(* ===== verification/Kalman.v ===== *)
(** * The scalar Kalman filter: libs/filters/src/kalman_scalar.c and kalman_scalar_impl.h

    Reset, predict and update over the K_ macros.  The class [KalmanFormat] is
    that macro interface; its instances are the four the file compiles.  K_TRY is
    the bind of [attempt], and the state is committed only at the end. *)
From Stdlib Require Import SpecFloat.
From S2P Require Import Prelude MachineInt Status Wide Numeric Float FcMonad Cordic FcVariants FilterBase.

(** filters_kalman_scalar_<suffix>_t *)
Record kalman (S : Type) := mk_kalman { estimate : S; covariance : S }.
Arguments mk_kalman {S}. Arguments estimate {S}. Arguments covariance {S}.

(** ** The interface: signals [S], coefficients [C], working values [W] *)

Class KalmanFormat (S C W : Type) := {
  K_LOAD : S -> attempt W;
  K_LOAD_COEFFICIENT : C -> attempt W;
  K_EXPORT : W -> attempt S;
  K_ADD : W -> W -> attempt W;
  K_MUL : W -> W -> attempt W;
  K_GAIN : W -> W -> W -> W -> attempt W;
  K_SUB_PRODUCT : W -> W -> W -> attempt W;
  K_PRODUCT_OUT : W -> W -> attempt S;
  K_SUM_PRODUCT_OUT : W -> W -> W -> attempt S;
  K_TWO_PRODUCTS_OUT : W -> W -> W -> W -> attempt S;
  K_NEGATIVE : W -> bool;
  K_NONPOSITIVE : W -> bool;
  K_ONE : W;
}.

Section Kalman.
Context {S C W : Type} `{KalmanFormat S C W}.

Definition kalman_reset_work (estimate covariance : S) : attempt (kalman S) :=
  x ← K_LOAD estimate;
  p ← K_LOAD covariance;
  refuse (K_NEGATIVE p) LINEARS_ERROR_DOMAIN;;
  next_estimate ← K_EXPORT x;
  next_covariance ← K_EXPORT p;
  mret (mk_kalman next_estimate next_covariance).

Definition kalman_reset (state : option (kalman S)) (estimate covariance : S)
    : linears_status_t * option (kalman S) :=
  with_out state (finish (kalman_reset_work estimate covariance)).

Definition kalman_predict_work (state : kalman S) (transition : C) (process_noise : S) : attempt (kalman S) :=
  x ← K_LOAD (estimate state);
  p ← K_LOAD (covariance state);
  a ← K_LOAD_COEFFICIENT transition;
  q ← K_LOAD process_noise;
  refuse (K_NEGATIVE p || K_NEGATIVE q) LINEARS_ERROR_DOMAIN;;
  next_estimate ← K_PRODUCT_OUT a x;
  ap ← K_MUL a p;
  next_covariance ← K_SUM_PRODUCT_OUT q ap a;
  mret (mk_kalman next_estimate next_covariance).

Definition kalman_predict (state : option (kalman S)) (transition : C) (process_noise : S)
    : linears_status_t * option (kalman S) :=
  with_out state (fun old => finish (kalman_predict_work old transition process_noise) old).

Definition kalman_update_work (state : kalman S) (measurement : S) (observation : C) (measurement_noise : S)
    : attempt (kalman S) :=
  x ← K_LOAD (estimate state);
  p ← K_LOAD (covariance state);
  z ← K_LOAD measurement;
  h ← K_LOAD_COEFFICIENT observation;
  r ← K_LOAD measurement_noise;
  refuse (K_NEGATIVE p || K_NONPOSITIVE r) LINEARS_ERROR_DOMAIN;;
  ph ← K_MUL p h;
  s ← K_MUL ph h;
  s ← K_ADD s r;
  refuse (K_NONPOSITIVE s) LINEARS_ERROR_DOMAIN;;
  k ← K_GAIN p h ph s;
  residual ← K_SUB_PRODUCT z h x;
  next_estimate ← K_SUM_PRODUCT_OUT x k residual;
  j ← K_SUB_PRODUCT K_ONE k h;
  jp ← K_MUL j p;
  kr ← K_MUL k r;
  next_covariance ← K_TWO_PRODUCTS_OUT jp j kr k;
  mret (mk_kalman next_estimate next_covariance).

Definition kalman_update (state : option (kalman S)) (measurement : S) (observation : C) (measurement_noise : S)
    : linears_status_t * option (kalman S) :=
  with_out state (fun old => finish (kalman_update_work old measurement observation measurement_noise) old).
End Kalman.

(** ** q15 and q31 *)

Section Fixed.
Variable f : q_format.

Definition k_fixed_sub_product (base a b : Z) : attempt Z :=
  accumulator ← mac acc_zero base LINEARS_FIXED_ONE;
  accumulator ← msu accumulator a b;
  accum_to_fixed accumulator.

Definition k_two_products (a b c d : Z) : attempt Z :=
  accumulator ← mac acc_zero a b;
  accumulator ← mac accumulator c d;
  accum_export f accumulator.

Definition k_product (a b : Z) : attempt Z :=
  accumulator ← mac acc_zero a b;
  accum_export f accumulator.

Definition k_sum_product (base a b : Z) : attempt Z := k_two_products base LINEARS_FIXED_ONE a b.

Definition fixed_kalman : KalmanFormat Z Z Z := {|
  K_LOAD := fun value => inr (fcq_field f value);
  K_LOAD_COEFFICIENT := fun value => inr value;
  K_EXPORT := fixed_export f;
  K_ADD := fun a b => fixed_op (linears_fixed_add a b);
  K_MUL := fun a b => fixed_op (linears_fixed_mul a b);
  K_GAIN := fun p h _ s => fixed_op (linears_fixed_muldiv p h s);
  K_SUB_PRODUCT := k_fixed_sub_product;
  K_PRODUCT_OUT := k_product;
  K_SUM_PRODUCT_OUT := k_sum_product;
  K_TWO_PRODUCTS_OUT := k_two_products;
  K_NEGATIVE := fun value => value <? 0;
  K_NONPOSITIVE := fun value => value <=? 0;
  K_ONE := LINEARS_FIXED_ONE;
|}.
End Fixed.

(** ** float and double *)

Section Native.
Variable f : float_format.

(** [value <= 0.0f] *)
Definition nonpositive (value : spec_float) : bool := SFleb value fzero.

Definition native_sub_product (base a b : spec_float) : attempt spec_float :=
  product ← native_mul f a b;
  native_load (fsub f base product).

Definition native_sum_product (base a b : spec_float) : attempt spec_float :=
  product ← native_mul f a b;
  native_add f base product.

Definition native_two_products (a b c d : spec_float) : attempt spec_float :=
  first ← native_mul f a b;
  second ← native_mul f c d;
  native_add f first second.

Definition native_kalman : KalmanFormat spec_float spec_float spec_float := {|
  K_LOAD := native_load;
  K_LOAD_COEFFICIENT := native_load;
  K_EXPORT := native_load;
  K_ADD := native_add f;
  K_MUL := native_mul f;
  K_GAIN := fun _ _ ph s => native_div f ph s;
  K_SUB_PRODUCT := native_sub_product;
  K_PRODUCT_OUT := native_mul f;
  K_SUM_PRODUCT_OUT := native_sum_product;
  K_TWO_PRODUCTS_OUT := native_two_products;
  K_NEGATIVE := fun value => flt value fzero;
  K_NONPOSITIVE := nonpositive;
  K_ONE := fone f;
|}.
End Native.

...

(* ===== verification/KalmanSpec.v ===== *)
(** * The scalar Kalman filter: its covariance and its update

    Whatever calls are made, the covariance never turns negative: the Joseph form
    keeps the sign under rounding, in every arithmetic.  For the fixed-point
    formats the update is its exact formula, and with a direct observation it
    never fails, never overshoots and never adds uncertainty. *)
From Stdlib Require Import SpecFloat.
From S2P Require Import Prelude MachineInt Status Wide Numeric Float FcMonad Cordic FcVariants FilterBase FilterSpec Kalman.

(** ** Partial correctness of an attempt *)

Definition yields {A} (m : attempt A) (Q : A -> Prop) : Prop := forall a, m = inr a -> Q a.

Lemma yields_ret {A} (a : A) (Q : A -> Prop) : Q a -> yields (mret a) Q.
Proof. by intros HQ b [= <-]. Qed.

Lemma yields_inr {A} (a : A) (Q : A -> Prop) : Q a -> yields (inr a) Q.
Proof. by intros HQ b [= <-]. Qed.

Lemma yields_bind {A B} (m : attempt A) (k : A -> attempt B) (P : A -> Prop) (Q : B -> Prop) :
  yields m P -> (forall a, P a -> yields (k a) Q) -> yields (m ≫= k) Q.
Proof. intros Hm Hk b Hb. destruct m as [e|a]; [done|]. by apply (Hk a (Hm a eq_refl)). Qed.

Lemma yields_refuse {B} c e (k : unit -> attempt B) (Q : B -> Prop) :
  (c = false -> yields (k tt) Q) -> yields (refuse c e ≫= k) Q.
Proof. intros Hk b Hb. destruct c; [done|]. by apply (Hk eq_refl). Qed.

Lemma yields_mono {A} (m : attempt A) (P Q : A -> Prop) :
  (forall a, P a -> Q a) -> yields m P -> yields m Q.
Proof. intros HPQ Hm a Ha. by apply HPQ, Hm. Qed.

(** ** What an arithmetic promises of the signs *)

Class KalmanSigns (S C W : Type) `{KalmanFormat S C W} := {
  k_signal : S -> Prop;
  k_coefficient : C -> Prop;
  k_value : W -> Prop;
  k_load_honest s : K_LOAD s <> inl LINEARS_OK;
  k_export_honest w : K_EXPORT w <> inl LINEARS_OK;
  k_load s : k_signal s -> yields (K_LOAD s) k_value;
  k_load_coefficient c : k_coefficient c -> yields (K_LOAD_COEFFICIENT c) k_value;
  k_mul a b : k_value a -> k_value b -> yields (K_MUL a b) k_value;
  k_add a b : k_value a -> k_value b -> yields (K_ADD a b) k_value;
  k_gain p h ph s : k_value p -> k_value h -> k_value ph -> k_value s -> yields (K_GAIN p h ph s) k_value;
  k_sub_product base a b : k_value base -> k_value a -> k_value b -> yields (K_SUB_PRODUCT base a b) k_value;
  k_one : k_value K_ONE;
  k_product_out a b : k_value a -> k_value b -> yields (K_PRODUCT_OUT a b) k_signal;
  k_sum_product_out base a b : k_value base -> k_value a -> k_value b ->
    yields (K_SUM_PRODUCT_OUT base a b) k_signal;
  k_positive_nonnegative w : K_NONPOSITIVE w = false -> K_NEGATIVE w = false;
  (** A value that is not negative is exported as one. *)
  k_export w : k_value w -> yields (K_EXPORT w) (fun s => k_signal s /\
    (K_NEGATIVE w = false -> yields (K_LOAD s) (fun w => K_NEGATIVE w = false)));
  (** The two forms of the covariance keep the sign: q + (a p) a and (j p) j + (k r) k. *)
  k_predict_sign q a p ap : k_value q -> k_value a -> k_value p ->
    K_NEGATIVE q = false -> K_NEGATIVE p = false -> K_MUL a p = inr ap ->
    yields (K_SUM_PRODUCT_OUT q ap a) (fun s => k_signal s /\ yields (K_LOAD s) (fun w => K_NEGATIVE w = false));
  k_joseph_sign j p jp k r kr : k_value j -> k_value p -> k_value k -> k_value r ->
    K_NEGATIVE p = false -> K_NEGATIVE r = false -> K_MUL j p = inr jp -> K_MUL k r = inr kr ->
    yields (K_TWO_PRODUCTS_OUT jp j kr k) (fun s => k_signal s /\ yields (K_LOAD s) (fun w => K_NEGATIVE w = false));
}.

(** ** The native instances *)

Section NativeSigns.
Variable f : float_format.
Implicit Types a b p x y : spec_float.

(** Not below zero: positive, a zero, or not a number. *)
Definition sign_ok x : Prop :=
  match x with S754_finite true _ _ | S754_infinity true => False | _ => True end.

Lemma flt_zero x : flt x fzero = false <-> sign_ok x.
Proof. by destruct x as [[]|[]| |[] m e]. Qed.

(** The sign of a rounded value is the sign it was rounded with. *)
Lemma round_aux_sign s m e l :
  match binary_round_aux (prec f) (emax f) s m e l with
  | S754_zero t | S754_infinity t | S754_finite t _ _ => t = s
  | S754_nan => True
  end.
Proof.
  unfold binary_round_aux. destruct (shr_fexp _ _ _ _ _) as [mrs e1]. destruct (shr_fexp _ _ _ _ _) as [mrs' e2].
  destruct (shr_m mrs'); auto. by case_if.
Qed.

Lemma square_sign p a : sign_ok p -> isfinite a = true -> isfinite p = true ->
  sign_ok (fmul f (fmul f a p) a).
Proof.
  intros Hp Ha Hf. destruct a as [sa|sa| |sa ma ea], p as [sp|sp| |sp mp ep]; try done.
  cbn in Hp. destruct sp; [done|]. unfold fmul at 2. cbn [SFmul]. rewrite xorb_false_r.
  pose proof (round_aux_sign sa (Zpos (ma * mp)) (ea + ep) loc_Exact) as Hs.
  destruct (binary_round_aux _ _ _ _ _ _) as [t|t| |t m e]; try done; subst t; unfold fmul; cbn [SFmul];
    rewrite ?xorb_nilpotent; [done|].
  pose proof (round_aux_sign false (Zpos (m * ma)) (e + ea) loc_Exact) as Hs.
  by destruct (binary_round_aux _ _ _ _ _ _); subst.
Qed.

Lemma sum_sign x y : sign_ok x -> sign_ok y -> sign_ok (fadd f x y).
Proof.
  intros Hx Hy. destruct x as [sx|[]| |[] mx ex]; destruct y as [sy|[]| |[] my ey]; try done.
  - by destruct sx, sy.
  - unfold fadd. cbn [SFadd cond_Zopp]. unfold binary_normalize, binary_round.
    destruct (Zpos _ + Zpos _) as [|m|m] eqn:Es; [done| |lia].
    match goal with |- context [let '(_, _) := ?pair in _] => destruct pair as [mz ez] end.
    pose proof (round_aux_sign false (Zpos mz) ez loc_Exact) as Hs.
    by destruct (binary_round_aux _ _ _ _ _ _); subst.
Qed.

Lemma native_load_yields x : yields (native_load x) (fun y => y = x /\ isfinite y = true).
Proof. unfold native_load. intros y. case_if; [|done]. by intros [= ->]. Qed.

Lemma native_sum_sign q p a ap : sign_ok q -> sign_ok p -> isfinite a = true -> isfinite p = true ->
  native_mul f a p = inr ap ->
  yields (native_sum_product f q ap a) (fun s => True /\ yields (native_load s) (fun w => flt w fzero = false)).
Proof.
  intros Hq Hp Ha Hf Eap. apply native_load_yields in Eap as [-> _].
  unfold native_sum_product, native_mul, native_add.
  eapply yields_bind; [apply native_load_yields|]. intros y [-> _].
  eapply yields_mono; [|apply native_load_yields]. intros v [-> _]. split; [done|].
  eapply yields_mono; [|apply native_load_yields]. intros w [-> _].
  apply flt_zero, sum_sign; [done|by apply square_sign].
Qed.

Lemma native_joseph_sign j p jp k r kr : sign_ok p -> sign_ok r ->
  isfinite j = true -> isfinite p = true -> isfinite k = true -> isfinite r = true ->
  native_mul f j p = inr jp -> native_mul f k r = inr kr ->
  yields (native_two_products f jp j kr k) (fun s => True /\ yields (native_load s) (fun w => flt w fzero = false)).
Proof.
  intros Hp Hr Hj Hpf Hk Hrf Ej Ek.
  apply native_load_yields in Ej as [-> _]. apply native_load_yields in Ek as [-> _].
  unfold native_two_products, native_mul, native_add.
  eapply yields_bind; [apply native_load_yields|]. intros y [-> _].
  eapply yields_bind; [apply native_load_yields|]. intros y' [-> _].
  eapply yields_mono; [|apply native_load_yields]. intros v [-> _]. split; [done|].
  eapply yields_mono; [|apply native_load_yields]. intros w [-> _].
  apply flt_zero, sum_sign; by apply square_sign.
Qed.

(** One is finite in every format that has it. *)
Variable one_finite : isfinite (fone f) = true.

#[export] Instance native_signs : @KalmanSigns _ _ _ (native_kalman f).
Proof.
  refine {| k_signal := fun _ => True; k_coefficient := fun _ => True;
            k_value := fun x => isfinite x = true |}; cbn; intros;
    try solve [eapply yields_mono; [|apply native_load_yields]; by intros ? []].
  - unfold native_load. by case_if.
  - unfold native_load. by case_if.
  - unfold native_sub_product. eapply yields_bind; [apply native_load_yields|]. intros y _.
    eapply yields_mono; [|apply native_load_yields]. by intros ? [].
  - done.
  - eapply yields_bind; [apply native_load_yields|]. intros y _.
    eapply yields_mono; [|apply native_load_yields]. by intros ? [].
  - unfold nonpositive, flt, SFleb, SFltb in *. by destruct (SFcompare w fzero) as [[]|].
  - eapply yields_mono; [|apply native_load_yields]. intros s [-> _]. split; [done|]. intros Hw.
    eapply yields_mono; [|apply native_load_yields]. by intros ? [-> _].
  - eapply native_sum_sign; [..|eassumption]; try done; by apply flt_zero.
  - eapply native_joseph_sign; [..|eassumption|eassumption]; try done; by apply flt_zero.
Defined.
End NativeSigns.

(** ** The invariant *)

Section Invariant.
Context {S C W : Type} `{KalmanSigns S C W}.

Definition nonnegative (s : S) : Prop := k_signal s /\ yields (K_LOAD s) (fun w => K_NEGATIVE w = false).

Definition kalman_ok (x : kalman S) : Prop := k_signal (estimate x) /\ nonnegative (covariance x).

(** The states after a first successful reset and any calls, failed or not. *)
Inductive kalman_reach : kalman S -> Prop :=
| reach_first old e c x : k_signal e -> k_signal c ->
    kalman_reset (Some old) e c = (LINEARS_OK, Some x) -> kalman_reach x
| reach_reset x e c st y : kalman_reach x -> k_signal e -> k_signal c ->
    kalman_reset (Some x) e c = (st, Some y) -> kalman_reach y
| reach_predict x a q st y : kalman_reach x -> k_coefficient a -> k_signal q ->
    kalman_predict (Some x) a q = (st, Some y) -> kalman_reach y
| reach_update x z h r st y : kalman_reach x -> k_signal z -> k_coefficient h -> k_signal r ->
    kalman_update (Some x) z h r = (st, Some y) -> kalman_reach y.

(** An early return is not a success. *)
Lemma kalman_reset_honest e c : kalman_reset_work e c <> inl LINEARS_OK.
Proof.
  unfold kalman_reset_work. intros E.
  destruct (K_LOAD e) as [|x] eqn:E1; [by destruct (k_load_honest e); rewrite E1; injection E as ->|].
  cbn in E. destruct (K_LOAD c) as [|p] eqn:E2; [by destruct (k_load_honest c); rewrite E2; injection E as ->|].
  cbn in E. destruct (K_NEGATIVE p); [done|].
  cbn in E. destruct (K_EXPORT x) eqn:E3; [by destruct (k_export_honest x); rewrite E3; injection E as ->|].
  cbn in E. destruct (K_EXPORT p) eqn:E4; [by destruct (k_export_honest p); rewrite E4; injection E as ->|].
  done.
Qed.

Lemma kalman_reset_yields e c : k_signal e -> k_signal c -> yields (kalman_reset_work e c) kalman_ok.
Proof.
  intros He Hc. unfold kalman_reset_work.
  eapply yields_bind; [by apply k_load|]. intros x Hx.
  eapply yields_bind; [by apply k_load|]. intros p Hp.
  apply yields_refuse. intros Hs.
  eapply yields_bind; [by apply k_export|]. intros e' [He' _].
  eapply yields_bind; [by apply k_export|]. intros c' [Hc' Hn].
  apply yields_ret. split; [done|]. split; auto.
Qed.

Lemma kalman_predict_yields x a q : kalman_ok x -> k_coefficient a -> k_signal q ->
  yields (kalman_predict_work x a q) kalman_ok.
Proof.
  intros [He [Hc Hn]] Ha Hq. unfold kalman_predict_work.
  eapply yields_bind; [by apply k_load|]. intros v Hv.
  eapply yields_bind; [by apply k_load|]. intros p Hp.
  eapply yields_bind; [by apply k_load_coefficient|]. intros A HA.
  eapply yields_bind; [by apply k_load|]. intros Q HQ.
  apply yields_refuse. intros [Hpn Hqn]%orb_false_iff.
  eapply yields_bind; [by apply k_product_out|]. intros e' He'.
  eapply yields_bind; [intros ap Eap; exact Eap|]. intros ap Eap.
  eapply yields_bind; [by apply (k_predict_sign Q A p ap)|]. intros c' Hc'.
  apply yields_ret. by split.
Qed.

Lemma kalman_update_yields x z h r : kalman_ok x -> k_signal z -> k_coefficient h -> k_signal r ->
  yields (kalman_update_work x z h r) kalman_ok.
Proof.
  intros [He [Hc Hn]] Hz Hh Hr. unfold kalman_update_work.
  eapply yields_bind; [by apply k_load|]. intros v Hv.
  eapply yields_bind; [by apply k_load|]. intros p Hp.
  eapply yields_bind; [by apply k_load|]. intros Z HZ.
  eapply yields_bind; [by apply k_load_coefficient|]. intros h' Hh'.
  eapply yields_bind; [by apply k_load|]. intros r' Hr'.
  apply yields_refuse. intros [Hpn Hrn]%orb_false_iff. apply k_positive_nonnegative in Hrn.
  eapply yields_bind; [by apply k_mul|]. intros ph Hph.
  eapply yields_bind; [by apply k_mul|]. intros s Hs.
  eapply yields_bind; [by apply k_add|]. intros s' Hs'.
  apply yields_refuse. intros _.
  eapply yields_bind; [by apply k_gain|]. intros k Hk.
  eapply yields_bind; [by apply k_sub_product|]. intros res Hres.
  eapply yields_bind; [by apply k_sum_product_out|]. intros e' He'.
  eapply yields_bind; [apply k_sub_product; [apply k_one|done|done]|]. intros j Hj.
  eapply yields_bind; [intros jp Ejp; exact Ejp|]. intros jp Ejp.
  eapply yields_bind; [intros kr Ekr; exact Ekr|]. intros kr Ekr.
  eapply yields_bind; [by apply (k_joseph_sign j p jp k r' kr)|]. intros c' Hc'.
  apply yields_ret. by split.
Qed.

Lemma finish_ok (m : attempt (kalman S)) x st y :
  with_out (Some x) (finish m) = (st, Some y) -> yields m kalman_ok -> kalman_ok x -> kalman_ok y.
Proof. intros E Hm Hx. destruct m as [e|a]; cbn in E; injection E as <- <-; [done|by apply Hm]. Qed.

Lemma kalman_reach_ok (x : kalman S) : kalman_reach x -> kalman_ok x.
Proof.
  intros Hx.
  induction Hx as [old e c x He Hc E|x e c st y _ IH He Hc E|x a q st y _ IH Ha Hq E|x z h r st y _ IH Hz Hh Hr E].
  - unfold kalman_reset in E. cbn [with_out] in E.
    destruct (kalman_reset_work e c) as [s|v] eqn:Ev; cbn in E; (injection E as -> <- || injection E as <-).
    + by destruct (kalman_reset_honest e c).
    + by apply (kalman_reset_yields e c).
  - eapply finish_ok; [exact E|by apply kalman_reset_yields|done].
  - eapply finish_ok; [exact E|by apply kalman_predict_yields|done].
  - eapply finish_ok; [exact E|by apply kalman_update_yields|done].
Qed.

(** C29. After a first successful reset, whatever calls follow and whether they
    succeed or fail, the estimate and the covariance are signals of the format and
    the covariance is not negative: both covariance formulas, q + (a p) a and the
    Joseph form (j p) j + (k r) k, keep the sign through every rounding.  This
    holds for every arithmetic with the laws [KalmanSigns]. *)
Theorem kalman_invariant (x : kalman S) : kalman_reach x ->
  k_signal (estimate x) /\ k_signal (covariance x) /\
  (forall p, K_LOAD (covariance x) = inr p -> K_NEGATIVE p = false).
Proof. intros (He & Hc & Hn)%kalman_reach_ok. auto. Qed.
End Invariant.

...

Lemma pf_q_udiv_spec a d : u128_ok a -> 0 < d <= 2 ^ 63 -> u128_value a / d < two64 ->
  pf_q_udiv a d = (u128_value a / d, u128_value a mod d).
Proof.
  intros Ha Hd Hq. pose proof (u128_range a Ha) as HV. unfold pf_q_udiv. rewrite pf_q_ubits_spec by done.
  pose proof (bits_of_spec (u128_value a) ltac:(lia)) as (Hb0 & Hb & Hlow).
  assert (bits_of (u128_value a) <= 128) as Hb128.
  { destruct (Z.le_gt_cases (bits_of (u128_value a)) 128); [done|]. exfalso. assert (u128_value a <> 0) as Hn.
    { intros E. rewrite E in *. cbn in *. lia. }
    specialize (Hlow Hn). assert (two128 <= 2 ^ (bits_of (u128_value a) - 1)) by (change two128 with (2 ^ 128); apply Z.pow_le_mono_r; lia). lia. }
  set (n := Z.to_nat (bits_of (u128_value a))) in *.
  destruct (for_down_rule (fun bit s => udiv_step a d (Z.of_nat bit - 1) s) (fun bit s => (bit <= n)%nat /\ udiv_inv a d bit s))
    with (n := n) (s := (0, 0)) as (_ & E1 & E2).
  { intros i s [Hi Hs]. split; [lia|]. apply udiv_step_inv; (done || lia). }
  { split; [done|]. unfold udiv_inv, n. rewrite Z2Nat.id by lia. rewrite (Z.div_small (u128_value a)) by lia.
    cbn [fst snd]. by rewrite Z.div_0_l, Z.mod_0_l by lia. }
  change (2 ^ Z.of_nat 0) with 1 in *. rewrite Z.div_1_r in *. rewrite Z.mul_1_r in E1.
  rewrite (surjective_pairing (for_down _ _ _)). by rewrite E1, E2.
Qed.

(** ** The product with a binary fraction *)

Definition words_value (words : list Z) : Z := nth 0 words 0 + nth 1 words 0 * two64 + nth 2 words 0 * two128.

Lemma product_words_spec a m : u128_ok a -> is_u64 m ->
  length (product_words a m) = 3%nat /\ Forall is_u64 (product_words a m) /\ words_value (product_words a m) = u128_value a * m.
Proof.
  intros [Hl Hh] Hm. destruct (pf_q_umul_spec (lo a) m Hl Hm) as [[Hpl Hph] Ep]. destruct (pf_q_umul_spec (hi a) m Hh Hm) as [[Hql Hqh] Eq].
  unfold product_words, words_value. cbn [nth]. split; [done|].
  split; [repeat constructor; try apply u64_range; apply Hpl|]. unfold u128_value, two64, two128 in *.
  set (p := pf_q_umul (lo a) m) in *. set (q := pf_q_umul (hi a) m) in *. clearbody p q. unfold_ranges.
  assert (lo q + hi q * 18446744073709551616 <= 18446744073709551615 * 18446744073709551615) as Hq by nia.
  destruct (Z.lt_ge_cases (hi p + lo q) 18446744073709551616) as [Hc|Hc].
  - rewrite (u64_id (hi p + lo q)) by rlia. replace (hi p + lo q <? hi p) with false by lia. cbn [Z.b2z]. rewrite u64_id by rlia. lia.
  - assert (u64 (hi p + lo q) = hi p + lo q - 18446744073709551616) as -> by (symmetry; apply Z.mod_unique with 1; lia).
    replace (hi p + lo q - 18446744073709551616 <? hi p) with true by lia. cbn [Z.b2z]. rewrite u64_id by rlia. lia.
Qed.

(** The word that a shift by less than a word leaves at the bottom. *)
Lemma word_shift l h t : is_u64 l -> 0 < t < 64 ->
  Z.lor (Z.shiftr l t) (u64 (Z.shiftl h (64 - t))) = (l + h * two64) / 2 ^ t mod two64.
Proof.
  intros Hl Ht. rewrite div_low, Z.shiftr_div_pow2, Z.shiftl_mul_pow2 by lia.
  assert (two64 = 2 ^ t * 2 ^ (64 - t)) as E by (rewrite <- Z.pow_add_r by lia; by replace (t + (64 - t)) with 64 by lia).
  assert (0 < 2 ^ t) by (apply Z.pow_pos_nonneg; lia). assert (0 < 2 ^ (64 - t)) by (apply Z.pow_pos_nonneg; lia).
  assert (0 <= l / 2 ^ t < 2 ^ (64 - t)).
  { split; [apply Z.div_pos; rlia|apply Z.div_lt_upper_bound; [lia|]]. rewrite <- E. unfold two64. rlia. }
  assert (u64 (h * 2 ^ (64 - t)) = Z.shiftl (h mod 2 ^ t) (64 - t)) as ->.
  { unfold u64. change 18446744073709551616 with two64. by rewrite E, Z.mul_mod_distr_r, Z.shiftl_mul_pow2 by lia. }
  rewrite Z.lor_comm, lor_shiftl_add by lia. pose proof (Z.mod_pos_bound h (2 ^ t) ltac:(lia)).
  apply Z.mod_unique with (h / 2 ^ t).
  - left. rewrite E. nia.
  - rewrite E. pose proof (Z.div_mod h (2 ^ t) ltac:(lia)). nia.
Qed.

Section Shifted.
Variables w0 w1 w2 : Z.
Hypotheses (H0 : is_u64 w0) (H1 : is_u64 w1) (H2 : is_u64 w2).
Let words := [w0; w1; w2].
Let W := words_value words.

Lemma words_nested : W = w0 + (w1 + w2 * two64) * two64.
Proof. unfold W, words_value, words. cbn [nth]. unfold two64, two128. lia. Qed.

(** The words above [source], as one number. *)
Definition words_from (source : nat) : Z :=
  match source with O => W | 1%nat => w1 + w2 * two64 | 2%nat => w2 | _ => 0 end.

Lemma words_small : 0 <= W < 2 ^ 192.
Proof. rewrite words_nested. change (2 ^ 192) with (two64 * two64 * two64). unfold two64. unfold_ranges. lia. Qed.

THE TASK>
Supply the count of lines in the entries that include "FcMonad", and no other text.

EXERCISE SOLUTION>
2